The concept that I call "economism" -- reducing every value to its cash equivalent and using GNP as the sole measure of how well we are doing -- got started in the U.S. and other industrial countries after World War II. During the war the Allies had put together various concepts of national accounts and came up with GNP. The purpose of this measure was to maximize war production. Naturally, this came at the expense of all other ways of measuring things. Yet this skewed measurement has become the single arbiter of global wealth and progress.

It has never been fundamentally re-examined. It values, for example, bombs and bullets since they are things that are produced for money. It does not value the environment. It values salaries paid to teachers, but it does not value what people know -- how educated they are. It places no value on "human capital," meaning people. It does not even place a value on the public infrastructure.

Starting with the Employment Act of 1946, the U.S. government committed itself to creating full employment and fostering continual growth of GNP. In doing this, we confused the means with the ends. The end really was human development of society, but no one looked at the means and the formula for development that it assumed: maximizing GNP

There were deep assumptions behind that commitment: for instance, that economic growth measured by GNP, which is simply the country's aggregate money income from all sources domestic and foreign, would create jobs for workers, would trickle down into the economy, and create new growth.

The practitioners who brought us these assumptions were economists. They said, "We know how to do this. We have the recipe for heaven on earth, for the proverbial `rising tide that will lift all boats.' They believed that on balance, the GNP measurement would benefit everyone.

Instead is has become like a cancer, like a malfunctioning DNA strand in the cultural code.

Now finally we are addressing this issue in many countries, attempting to splice in a healthier strand of DNA, so that we can develop in more normal way, not simply seeking a very narrow development of a few economic variables, but broadening the net to pick up other values.

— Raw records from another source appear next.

Lemma upsert_peer_ok ps p : store_ok ps → store_ok (upsert_peer ps p).
Proof.
  intros [H1 H2]. destruct p as [p|]; [|done]. split.
  - intros k q. rewrite upsert_peers_Some, upsert_emails_Some.
    intros [[-> ->]|(Hk & He & Hq)]; [naive_solver|]. destruct (H1 _ _ Hq) as [Hqk Hqe].
    split; [done|]. right. split_and!; [congruence| |done].
    destruct (ps_peers ps !! peer_key p) as [ex|] eqn:Hex; simpl; [|done].
    intros [= Heq]. destruct (H1 _ _ Hex) as [Hxk Hxe]. congruence.
  - intros e k. rewrite upsert_emails_Some.
    intros [[-> ->]|(He & Hex & Hk)].
    + exists p. rewrite upsert_peers_Some. naive_solver.
    + destruct (H2 _ _ Hk) as (q & Hq & <-). exists q. split; [|done].
      rewrite upsert_peers_Some. right. split_and!; [| |done].
      * intros ->. by rewrite Hq in Hex.
      * intros Hpe. destruct (H2 _ _ Hpe) as (q' & Hq' & Hqe). congruence.
Qed.

Lemma upsert_peer_roster ps p :
  store_ok ps → roster (upsert_peer ps (Some p)) = r_upsert p (roster ps).
Proof.
  intros Hok. pose proof (upsert_peer_ok ps (Some p) Hok) as Hok'.
  apply map_eq. intros e. apply option_eq. intros q.
  rewrite roster_peers, upsert_peers_Some by done. unfold r_upsert, r_remove.
  rewrite lookup_insert_Some, map_lookup_filter_Some, roster_peers by done. simpl.
  split.
  - intros [[[Hk ->]|(Hk & He & Hq)] <-]; [naive_solver|]. right. split_and!; [|done..].
    intros Hpe. destruct (proj1 Hok _ _ Hq) as [_ Hqe]. congruence.
  - intros [[<- <-]|(He & [Hq <-] & Hk)]; [naive_solver|]. split; [|done]. right.
    split_and!; [done| |done]. intros Hpe. destruct Hok as [H1 H2].
    destruct (H2 _ _ Hpe) as (q' & Hq' & Hqe). congruence.
Qed.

The economists continue to say it's too difficult. They say, "We don't know how to do this yet. We'll need another million for our institute to study the problem." For them it's just a way to get more perks. The economists say, "We'll go in the back room and put weightings on the data to decide if the number of parks or the level of infant mortality, for instance, is more important." But people now are going with idea of unbundled indicators, so people can decide for themselves what's important.

We are beginning to break the hammer lock of economism. We are beginning to recognize statistical junk food for what it is.